» **TASK GOAL**:
Print exactly the line with "withdraw_all st run (if" and every line after it, through the final line of the material below.

*** Block opens ***

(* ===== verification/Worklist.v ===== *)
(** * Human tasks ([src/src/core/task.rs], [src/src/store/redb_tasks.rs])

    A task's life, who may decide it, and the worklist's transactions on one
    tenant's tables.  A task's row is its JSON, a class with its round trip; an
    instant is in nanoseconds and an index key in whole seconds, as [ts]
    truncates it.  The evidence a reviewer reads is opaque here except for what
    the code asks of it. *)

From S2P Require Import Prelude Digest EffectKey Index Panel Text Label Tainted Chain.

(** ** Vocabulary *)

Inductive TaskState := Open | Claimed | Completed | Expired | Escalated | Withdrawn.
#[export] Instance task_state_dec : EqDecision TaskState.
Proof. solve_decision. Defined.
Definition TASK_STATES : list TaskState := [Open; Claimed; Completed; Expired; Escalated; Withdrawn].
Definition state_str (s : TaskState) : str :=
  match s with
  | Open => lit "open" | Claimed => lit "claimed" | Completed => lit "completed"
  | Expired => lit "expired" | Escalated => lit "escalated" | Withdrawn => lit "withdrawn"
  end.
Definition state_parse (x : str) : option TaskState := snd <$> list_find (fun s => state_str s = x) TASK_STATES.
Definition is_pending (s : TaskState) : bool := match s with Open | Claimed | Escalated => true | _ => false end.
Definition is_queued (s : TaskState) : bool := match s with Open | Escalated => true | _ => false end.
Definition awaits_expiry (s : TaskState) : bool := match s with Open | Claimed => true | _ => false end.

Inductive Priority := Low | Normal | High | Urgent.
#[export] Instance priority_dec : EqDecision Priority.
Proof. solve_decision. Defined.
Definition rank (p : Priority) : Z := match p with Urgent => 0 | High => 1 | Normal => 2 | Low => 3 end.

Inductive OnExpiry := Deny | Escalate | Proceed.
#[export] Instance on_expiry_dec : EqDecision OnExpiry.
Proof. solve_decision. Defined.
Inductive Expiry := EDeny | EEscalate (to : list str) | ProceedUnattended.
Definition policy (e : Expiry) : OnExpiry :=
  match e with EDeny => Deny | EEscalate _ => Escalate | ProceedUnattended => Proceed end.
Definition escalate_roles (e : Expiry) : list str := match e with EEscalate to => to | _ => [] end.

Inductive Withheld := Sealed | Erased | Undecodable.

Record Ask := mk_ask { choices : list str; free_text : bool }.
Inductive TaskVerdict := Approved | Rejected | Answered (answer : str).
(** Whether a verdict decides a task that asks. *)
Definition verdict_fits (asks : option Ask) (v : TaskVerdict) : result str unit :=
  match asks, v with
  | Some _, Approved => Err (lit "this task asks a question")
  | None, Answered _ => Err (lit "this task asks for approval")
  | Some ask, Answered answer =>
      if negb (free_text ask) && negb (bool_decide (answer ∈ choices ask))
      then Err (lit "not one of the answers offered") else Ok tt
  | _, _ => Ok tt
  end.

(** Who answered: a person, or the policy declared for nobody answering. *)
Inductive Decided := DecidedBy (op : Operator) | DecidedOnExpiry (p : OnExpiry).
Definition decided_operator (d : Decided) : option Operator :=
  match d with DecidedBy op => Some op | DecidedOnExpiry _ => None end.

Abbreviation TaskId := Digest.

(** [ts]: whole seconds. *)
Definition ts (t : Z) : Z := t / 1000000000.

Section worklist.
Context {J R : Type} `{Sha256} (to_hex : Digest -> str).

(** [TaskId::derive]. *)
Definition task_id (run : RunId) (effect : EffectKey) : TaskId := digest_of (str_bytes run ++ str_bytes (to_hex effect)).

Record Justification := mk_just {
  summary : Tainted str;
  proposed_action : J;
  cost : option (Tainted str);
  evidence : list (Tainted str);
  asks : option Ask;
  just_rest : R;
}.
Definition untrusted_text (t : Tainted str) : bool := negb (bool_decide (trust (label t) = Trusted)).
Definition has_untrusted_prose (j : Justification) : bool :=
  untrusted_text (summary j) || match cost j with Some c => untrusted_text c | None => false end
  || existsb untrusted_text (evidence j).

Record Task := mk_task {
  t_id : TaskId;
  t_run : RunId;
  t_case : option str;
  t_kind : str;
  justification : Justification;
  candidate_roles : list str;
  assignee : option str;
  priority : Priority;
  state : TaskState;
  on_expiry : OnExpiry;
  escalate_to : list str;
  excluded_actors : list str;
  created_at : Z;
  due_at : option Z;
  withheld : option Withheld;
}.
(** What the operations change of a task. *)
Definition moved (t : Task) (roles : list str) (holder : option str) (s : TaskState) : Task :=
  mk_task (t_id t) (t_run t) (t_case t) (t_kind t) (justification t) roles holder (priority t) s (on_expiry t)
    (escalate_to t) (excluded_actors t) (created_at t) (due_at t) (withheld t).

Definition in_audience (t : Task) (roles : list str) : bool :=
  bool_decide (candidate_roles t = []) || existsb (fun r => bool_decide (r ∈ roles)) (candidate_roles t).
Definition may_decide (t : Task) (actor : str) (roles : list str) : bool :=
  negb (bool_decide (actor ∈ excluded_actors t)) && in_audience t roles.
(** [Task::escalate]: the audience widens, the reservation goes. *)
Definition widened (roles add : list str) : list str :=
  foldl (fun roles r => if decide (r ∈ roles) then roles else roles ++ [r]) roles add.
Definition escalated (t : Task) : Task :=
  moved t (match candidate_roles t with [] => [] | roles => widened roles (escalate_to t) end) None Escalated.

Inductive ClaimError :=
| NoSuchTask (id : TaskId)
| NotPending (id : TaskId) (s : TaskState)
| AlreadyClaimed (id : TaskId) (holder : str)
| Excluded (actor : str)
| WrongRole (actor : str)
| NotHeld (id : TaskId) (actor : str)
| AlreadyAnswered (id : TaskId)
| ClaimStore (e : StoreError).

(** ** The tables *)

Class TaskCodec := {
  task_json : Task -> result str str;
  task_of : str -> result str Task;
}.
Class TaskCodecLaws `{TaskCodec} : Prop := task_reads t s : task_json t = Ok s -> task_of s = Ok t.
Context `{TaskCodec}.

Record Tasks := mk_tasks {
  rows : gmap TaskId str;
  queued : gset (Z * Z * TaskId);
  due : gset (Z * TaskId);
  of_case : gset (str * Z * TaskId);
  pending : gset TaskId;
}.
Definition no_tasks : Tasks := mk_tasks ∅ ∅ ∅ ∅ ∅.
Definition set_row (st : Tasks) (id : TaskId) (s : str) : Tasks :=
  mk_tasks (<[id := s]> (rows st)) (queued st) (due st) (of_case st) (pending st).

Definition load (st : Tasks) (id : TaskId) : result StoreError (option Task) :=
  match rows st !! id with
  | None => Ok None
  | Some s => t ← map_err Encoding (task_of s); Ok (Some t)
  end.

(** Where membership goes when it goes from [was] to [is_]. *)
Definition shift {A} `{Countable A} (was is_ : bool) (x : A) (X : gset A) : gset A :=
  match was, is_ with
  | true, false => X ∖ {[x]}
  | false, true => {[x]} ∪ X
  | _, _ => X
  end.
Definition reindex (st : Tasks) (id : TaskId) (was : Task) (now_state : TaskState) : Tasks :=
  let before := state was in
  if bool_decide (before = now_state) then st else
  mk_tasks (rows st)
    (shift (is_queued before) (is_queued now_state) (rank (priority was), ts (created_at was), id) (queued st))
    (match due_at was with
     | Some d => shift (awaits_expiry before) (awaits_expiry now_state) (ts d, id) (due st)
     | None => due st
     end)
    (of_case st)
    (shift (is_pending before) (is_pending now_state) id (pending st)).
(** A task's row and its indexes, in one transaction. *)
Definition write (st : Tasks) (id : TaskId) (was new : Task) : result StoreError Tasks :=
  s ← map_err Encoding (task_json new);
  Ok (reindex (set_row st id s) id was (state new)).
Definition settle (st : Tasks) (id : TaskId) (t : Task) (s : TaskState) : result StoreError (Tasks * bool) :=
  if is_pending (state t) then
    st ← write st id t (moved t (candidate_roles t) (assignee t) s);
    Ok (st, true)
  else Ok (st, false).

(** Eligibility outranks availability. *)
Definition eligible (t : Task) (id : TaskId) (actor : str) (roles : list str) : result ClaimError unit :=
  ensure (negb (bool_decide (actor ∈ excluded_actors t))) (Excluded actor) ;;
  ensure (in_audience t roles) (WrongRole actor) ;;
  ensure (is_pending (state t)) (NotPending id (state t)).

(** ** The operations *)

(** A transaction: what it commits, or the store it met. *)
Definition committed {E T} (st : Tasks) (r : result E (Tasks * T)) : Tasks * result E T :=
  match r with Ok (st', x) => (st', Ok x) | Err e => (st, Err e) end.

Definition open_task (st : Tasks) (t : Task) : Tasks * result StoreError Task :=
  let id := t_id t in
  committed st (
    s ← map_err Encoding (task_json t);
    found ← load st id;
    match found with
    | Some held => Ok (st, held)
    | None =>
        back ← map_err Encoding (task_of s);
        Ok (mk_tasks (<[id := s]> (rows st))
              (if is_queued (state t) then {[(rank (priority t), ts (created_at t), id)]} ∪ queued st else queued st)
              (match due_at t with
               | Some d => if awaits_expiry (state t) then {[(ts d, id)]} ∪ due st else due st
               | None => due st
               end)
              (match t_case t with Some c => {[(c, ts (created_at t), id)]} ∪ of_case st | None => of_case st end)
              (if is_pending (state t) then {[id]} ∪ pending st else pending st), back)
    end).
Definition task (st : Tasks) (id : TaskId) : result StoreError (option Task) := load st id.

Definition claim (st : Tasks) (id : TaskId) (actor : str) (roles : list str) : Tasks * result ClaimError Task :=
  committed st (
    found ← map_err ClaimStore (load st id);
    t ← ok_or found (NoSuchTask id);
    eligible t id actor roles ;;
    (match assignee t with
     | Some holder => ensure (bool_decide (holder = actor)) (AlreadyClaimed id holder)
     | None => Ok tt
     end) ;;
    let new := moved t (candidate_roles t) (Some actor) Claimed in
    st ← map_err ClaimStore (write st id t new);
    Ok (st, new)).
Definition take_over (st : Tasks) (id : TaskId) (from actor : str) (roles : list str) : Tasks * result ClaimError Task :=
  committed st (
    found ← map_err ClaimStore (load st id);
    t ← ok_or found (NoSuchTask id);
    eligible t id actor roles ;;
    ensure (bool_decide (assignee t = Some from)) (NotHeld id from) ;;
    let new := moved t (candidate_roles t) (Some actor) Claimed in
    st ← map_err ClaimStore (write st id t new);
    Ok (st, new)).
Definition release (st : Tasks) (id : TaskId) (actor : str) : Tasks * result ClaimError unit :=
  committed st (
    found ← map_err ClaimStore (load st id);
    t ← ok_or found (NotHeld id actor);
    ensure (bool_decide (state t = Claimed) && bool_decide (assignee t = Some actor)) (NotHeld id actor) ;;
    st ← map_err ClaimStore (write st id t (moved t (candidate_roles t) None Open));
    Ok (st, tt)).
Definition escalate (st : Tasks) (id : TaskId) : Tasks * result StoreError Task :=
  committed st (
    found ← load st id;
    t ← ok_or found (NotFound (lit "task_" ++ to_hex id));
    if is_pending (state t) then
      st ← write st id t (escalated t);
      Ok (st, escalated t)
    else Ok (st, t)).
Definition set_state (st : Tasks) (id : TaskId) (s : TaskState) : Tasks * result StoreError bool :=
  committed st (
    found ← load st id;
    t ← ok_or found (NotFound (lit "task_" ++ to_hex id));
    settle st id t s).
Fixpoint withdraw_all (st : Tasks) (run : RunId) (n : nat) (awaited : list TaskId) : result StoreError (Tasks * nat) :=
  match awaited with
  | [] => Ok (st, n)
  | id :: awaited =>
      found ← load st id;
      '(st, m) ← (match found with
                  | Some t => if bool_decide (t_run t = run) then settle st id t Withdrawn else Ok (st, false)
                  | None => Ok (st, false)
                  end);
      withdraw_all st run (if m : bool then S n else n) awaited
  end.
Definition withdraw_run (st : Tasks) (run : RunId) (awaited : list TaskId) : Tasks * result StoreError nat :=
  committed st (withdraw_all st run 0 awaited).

*** Block closes ***

» **EXERCISE SOLUTION**:
      withdraw_all st run (if m : bool then S n else n) awaited
  end.
Definition withdraw_run (st : Tasks) (run : RunId) (awaited : list TaskId) : Tasks * result StoreError nat :=
  committed st (withdraw_all st run 0 awaited).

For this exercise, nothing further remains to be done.